Back in the States, the pressure group Consumer Watchdog has written the Finance Committee of the Senate demanding a hearing on Google’s “global tax avoidance strategies”.The organisation's director, John Simpson, says the Finance Committee should timetable a hearing whereat Google's Chairman and CEO would be required to “testify under oath and explain their company’s apparent abuse of the tax code to the detriment of all who play fairly.”
Mr Simpson also wants the Senate to co-operate with tax authorities in other countries to “put an end to Google's exploitation of "egregious loopholes that allow cynical exploitation" by the company.
In his letter to the Senate, Mr. Simpson adds, “Governments in Europe, many of which have been targets of Google’s morally bankrupt tax policies, are actively seeking redress. But this is not a problem that only impacts other countries’ revenues.
Google’s tactics strike at the US Treasury as well, forcing the rest of us to make up for the Internet giant’s unwillingness to pay its fair share. What makes Google’s activities so reprehensible is its hypocritical assertion of its corporate motto, 'Don’t Be Evil'.”

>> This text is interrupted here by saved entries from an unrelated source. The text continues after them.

(** A flush that succeeds stores every blob that was safe. *)
Lemma flushPacks_ok r C tcur dcur r' :
  repo_inv r C tcur dcur ->
  flushPacks aes_Encrypt poly1305_Sum Hash sum64 zstd_EncodeAll json_Encode rand clock r = (r', Ok tt) ->
  exists C', core_inv r' C' [] /\ evolves r r' /\
    forall bh, valid_type bh -> safe r C tcur dcur bh -> stored (idx r') C' bh.
Proof using Henv HL.
  intros [(tp & dp & Ep & Htp & Hdp) Hcore] E. unfold flushPacks in E. rewrite Ep in E.
  destruct (Flush _ r tp) as [[r1 tp'] res1] eqn:E1. destruct res1 as [[]|e|p]; [|done..].
  destruct (Flush _ r1 dp) as [[r2 dp'] res2] eqn:E2. destruct res2 as [[]|e|p]; [|done..]. injection E as <-.
  destruct (pm_flush_ok r C tp tcur dcur r1 tp' Htp Hcore E1) as (C1 & Hcore1 & Hev1 & Hmono1 & Hst1).
  destruct (pm_flush_ok r1 C1 dp dcur [] r2 dp' (pm_ok_evolves r r1 dp dcur Hev1 Hdp)) as (C2 & Hcore2 & Hev2 & Hmono2 & Hst2);
    [by rewrite app_nil_r|exact E2|].
  exists C2. split; [by apply set_pms_inv|]. split; [exact (evolves_trans r r1 r2 Hev1 Hev2)|].
  intros bh Hv [Hst|(x & -> & [Hx|Hx]%elem_of_app)%list_elem_of_fmap].
  - eapply stored_same; [done|exact Hmono2|]. by eapply stored_same.
  - eapply stored_same; [done|exact Hmono2|]. eapply Forall_forall in Hst1; [exact Hst1|done].
  - eapply Forall_forall in Hst2; [exact Hst2|done].
Qed.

Google likes to hold its cards close to its chest and reveal as little as possible as it can about money whilst staying on the right side of the law. Thus, in filings made last month in the Netherlands, it eventually emerged that the UK is the company's biggest market outside the US. Last year, Britain was responsible for 11 per cent of Google's total sales which were worth $4.1 billion. On this vast sum Google paid just £6 million (approximately $9 million) in Corporation Tax to the British Exchequer. That's an insult to chickenfeed
In total Google managed its affairs so that it paid tax on its overseas earnings at a rate of just 3.2 per cent. By sheltering some $10 billion in Bermudan banks Google avoided paying $2 billion in taxes in 2011. It'll be more this year.
Google's tax avoidance measures will be the subject of intense discussion between the G8 group of countries in the coming months and the company is also the subject of an investigation by the Organisation for Economic Co-operation and Development (OECD).
Britain will soon take over the leadership of the G8 and the Chancellor of the Exchequer, George Osborne, has already confirmed that he will lead an international effort to put a stop to big multinationals spiriting revenues away from the countries they were raised only to have them magically reappear in a tax haven.
He said, “We will put more resources into ensuring multi-national companies pay their proper share of taxes. With Germany and France, we have asked the OECD to take this work forward and we will make it an important priority of our G8 Presidency next year.”
Margaret Hodge, the feisty chairperson of the UK's House of Commons Public Accounts Committee, who recently had the dubious pleasure of asking Google UK's stone-faced, slippery and uncommunicative bosses about the company's tax affairs commented, “For Eric Schmidt to say that he is ‘proud’ of his company’s approach to paying tax is arrogant, out of touch and an insult to his customers here in the UK. Ordinary people who pay their taxes unquestioningly are sick and tired of seeing hugely profitable global companies like Google use every trick in the book to get out of contributing their fair share. Google should recognise its obligations to countries like the UK from which it derives such huge benefits, and pay proper corporation tax on the profits it makes from economic activity here. It should be ashamed, not proud, to do anything less."
The reality is that Google isn't about free market capitalism iat all, it's about multinational corporatism beholden to no nation or anything except serving itself. Well, thanks to its intransigence and arrogance it has has opened Pandora's box. Troubles will ensue. We managed without Google in the past. We can do so again.